Thermal bridges: a decisive factor in the energy performance of buildings
In an energy-efficient building, it is not enough for walls, roofs and floors to provide high levels of thermal insulation. The overall performance of the building envelope also depends on how these elements are connected. It is precisely at these junctions that thermal bridges may occur, creating areas where heat flow is greater than through the adjacent surfaces.
Thermal bridges can increase heating and cooling energy demand, reduce internal surface temperatures and promote surface condensation, moisture and mould growth. Their control is therefore essential to ensure energy efficiency, hygrothermal comfort, healthy indoor environments and the long-term durability of building components.

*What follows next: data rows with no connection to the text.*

Lemma optional_str_field_inl name d l :
  optional_str_field name d = inl l →
  l = [string_type name]
  ∧ ∃ v, d !! name = Some v ∧ v ≠ VNone ∧ ∀ s, v ≠ VStr s.
Proof.
  unfold optional_str_field. destruct (d !! name) as [v|]; [|done].
  destruct v; intros [= <-]; (split; [done|]); eexists; split_and!; done.
Qed.

(** The model is built when no field fails, and all failures are reported
    together otherwise. *)
Lemma validate_dict d :
  match UserCreate.validate (VDict d) with
  | inl errs => errs = UserCreate_errors d ∧ errs ≠ []
  | inr _ => UserCreate_errors d = []
  end.
Proof.
  unfold UserCreate_errors. cbn [UserCreate.validate].
  destruct (str_field "username" d) as [eu|u] eqn:Hu,
    (email_field "email" d) as [ee|e] eqn:He,
    (str_field "password" d) as [ep|p] eqn:Hp,
    (optional_str_field "full_name" d) as [ef|f] eqn:Hf;
    cbn [errors]; try done; (split; [done|]).
  all: try (apply str_field_inl in Hu as [[-> _]|[-> _]]; done).
  all: try (apply email_field_inl in He as [[-> _]|[[-> _]|[-> _]]]; done).
  all: try (apply str_field_inl in Hp as [[-> _]|[-> _]]; done).
  all: apply optional_str_field_inl in Hf as [-> _]; done.
Qed.

Lemma validate_dict_elem d e :
  e ∈ UserCreate_errors d →
  UserCreate.validate (VDict d) = inl (UserCreate_errors d).
Proof.
  intros He. pose proof (validate_dict d) as Hd.
  destruct (UserCreate.validate (VDict d)) as [errs|u].
  - by destruct Hd as [-> _].
  - rewrite Hd in He. by apply elem_of_nil in He.
Qed.

Lemma UserCreate_errors_locs d :
  (loc <$> (in_body <$> UserCreate_errors d)) `sublist_of` UserCreate_locs.
Proof.
  unfold UserCreate_errors, UserCreate_locs.
  destruct (str_field "username" d) as [eu|u] eqn:Hu,
    (email_field "email" d) as [ee|e] eqn:He,
    (str_field "password" d) as [ep|p] eqn:Hp,
    (optional_str_field "full_name" d) as [ef|f] eqn:Hf;
    cbn [errors app].
  all: try apply str_field_inl in Hu as [[-> _]|[-> _]].
  all: try apply email_field_inl in He as [[-> _]|[[-> _]|[-> _]]].
  all: try apply str_field_inl in Hp as [[-> _]|[-> _]].
  all: try apply optional_str_field_inl in Hf as [-> _].
  all: cbn.
  all: repeat first [apply sublist_nil_l | apply sublist_skip | apply sublist_cons].
Qed.

(** X5: [full_name] is the one field that may be [null]: a body with
    ["full_name": null] is answered exactly as the body without the key;
    a [full_name] that is neither a string nor [null] is answered 422 with
    a [string_type] entry at [full_name], whatever the other fields, and
    nothing is stored. *)
Theorem full_name_null_or_invalid (now : datetime) (d : dict)
    (fake_db : list dict) :
  (d !! "full_name" = Some VNone →
     post_users now (VDict d) fake_db
       = post_users now (VDict (delete "full_name" d)) fake_db)
  ∧ (∀ v, d !! "full_name" = Some v → v ≠ VNone → (∀ s, v ≠ VStr s) →
       ∃ detail,
         post_users now (VDict d) fake_db = (UnprocessableEntity detail, fake_db)
         ∧ {| type := "string_type"; loc := ["body"; "full_name"] |} ∈ detail).
Proof.
  split.
  - intros Hf. rewrite !post_users_eq.
    assert (UserCreate.validate (VDict (delete "full_name" d))
            = UserCreate.validate (VDict d)) as ->; [|done].
    unfold UserCreate.validate, str_field, email_field, optional_str_field.
    rewrite !lookup_delete_ne by done. by rewrite lookup_delete_eq, Hf.
  - intros v Hf Hnone Hstr.
    assert (string_type "full_name" ∈ UserCreate_errors d) as Hin.
    { unfold UserCreate_errors, optional_str_field at 1. rewrite Hf.
      rewrite !elem_of_app. do 3 right.
      destruct v; try done; try apply list_elem_of_here.
      by destruct (Hstr s). }
    exists (in_body <$> UserCreate_errors d).
    rewrite (post_users_UnprocessableEntity _ _ _ _ (validate_dict_elem _ _ Hin)).
    split; [done|]. by apply (list_elem_of_fmap_2 in_body) in Hin.
Qed.

(** X6: a required field that is present but no string ([null], a number,
    a list, ...) is answered 422 with a [string_type] entry at that field,
    and nothing is stored. *)
Theorem required_field_not_a_string (now : datetime) (d : dict)
    (fake_db : list dict) (name : string) (v : value) :
  name ∈ required_fields → d !! name = Some v → (∀ s, v ≠ VStr s) →
  ∃ detail,
    post_users now (VDict d) fake_db = (UnprocessableEntity detail, fake_db)
    ∧ {| type := "string_type"; loc := ["body"; name] |} ∈ detail.
Proof.
  intros Hname Hd Hstr.
  assert (string_type name ∈ UserCreate_errors d) as Hin.
  { assert (∀ field, (field = str_field ∨ field = email_field) →
              errors (field name d) = [string_type name]) as Hfield.
    { intros field [->| ->]; unfold str_field, email_field; rewrite Hd;
        destruct v; try done; by destruct (Hstr s). }
    unfold UserCreate_errors, required_fields in *.
    repeat (apply elem_of_cons in Hname as [->|Hname]);
      [| |   |by apply elem_of_nil in Hname].
    - rewrite (Hfield str_field) by auto. apply list_elem_of_here.
    - rewrite (Hfield email_field) by auto.
      rewrite !elem_of_app, elem_of_cons. auto.
    - rewrite (Hfield str_field) by auto.
      rewrite !elem_of_app, elem_of_cons. auto. }
  exists (in_body <$> UserCreate_errors d).
  rewrite (post_users_UnprocessableEntity _ _ _ _ (validate_dict_elem _ _ Hin)).
  split; [done|]. by apply (list_elem_of_fmap_2 in_body) in Hin.
Qed.

(** X7: a 422 answer is never empty and names each field at most once and
    in declaration order: its locations are [body] alone (the body is no
    object) or a sublist of [body.username], [body.email],
    [body.password], [body.full_name]. *)
Theorem detail_one_entry_per_field (now : datetime) (body : value)
    (fake_db : list dict) (detail : list ErrorDetail) (fake_db' : list dict) :
  post_users now body fake_db = (UnprocessableEntity detail, fake_db') →
  detail ≠ []
  ∧ (loc <$> detail = [["body"]] ∨ (loc <$> detail) `sublist_of` UserCreate_locs).
Proof.
  rewrite post_users_eq.
  destruct (UserCreate.validate body) as [errs|u] eqn:Hv; [|done].
  intros [= <- <-].
  destruct body as [| | | | | |d]; try (injection Hv as <-; split; [done|by left]).
  pose proof (validate_dict d) as Hd. rewrite Hv in Hd. destruct Hd as [-> Hne].
  split; [by destruct (UserCreate_errors d)|].
  right. apply UserCreate_errors_locs.
Qed.
End Errors.

(** ** More on the service as a whole *)

Section Service.
Context `{EmailValidator}.

Lemma registrations_filter reqs :
  registrations (filter (λ nr, is_Some (accepted nr)) reqs) = registrations reqs.
Proof.
  unfold registrations. induction reqs as [|nr reqs IH]; [done|].
  rewrite filter_cons. cbn [omap list_omap].
  destruct (decide (is_Some (accepted nr))) as [[a Ha]|Hnone].
  - cbn [omap list_omap]. by rewrite Ha, IH.
  - destruct (accepted nr); [by destruct Hnone|done].
Qed.


(** X10: rejected registrations and reads leave no trace: the store after
    a sequence of requests is the store after its accepted registrations
    alone, served at the same clock readings. *)
Theorem serve_accepted_only (reqs : list (datetime * request))
    (fake_db : list dict) :
  (serve reqs fake_db).2
    = (serve (filter (λ nr, is_Some (accepted nr)) reqs) fake_db).2.
Proof. by rewrite !serve_fake_db, registrations_filter. Qed.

What are Linear Thermal Bridges?
Linear Thermal Bridges, commonly referred to by the acronym PTL (Pontes Térmicas Lineares), are junctions between different elements of the building envelope, such as:
- connections between external walls;
- junctions between façades and intermediate floors;
- junctions between façades and roofs;
- junctions between façades and window frames;
- junctions between external walls and ground-contact floors.
Their effect is quantified by the linear thermal transmittance coefficient ψ (psi), expressed in W/(m·K). This coefficient represents the additional heat flow transmitted through each linear metre of a construction junction for every degree of temperature difference between the interior and the exterior. The lower the ψ value, the lower the heat loss associated with that junction.
The accurate determination of this coefficient requires a numerical analysis of heat flow through the different materials and geometries that make up the construction detail. These calculations are performed in accordance with the international standard ISO 10211, which establishes detailed methods for calculating heat flows and surface temperatures in thermal bridges within building construction.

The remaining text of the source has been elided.